Here are some applications for your Nokia N95 to annoy the hell out of your friends with. Particularly those owning an Apple iPhone or the Sony Ericsson W380 (or upcoming Z555). iPhone owners are so smug about how their phone’s display changes orientation as they rotate the actual phone from portrait to landscape and vice versa. Well guess what? So can the N95 with rotateMe (review). It isn’t quite as smooth or slick as the iPhone’s, but still, show it to them. Then, show it to them again!
What about gesture control on the W380? Okay, the N95 doesn’t have quite the same thing, but how about FlipSilent (review), an interesting application that mutes or rejects a call when you flip over your phone. FlipSilent can also be configured to activate Silent profile when you flip over your phone, and then return to General profile when you flip it back.

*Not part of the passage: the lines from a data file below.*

Lemma first_bad_none l : Forall (fun x => label_char x = true) l -> first_bad l = None.
Proof.
  induction 1 as [|c l Hc _ IH]; [done|]. cbn [first_bad]. unfold label_char in Hc.
  destruct (is_ascii_alphanumeric c), (Ascii.eqb c "-"); done.
Qed.

Lemma omap_length {A B} (f : A -> option B) l : (length (omap f l) <= length l)%nat.
Proof. induction l as [|x l IH]; [done|]. cbn [omap list_omap]. destruct (f x); cbn [length]; lia. Qed.

Lemma valid_label_of l c r d :
  l = c :: r -> last l = Some d -> (length l <= 63)%nat -> is_ascii_alphanumeric c = true -> is_ascii_alphanumeric d = true ->
  Forall (fun x => label_char x = true) l -> valid_label l = Ok tt.
Proof.
  intros -> Ed Hlen Hc Hd Hall. unfold valid_label. rewrite Ed, (proj2 (Nat.ltb_ge _ _)), Hc, Hd by done. cbn [negb].
  rewrite first_bad_none; [done|]. unfold inner_bytes. by apply Forall_take, Forall_drop.
Qed.

Lemma sanitized_label h : sanitize_hostname_for_given_name h = [] \/ valid_label (sanitize_hostname_for_given_name h) = Ok tt.
Proof.
  unfold sanitize_hostname_for_given_name. pose proof (label_window_length (trim_common_hostname_suffixes h)) as Hw.
  destruct (label_window_edges (trim_common_hostname_suffixes h)) as [E|(c & t & Ec & Hc & s & d & Ed & Hd)]; [left; by rewrite E|right].
  destruct (sanitize_window_label _ c t s d Ec Ed Hc Hd) as ([r Hr] & Hl & Hall).
  apply (valid_label_of _ _ _ _ Hr Hl); [|by apply lower_alphanumeric..|done].
  unfold sanitize_window. etrans; [apply omap_length|]. by rewrite length_imap.
Qed.

(** C35. Whatever hostname a client reports, the name derived from it is a DNS label:
    one to 63 letters, digits and hyphens, with a letter or digit at both ends. *)
Theorem auto_base_is_label hostname : valid_label (auto_given_name_base hostname) = Ok tt.
Proof.
  unfold auto_given_name_base. destruct (sanitized_label hostname) as [E|E]; [by rewrite E|].
  destruct (sanitize_hostname_for_given_name hostname) eqn:Es; [done|exact E].
Qed.

(** ** The search ends at a free name *)

Lemma show_dec_parse n : 0 <= n < 2 ^ 63 -> parse_i64 (to_chars (show_dec n)) = Some n.
Proof.
  intros Hn. destruct (show_dec_digits n 19) as (ds & -> & Hl & Hd & Hv & _); [lia|cbn; lia|]. destruct ds as [|d t]; [cbn in Hl; lia|].
  pose proof Hd as [Hd0 _]%Forall_cons. cbn [map]. assert (chr (digit_char d) = 48 + d) as Hchr by (by apply digit_char_chr).
  unfold parse_i64. destruct (Ascii.eqb_spec (digit_char d) "-") as [E|_]; [rewrite E in Hchr; change (45 = 48 + d) in Hchr; lia|].
  destruct (Ascii.eqb_spec (digit_char d) "+") as [E|_]; [rewrite E in Hchr; change (43 = 48 + d) in Hchr; lia|].
  unfold parse_magnitude. change (digit_char d :: map digit_char t) with (map digit_char (d :: t)).
  fold (dec_value (d :: t)) in *. rewrite parse_digits_fold; fold (dec_value (d :: t)); [by rewrite Hv|done|lia|]. rewrite Hv. lia.
Qed.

Still need more applications? Check out ShakerRacer, where the N95 is used to remote control a RC car through movements of the phone! Ok, that required some hardware hacking of the RC car, so if you’re not up to it, there’s still many other selection to choose from. Nokia Research Centre has Activity Monitor, a pedometer which measures the number of steps you’ve taken and the distance covered, among other features. The same page also contains the Moving Ball demonstration whose screenshot is shown above.
It’s really quite interesting what the built-in accelerometer of the N95 can do. The N95’s accelerometer isn’t very well advertised, and you seldom see it mentioned anywhere what the accelerometer can do. But it has been there. How else does the N95 auto-rotate photos depending on the orientation of the phone when you took the picture? (Some older Nokia phones also has the accelerometer hardware built-in.)
Another interesting twist is that the N95 does run the iPhone’s web-applications. The Nokia’s Series 60 browser has the same code base as the Mobile Safari browser, so it is no wonder.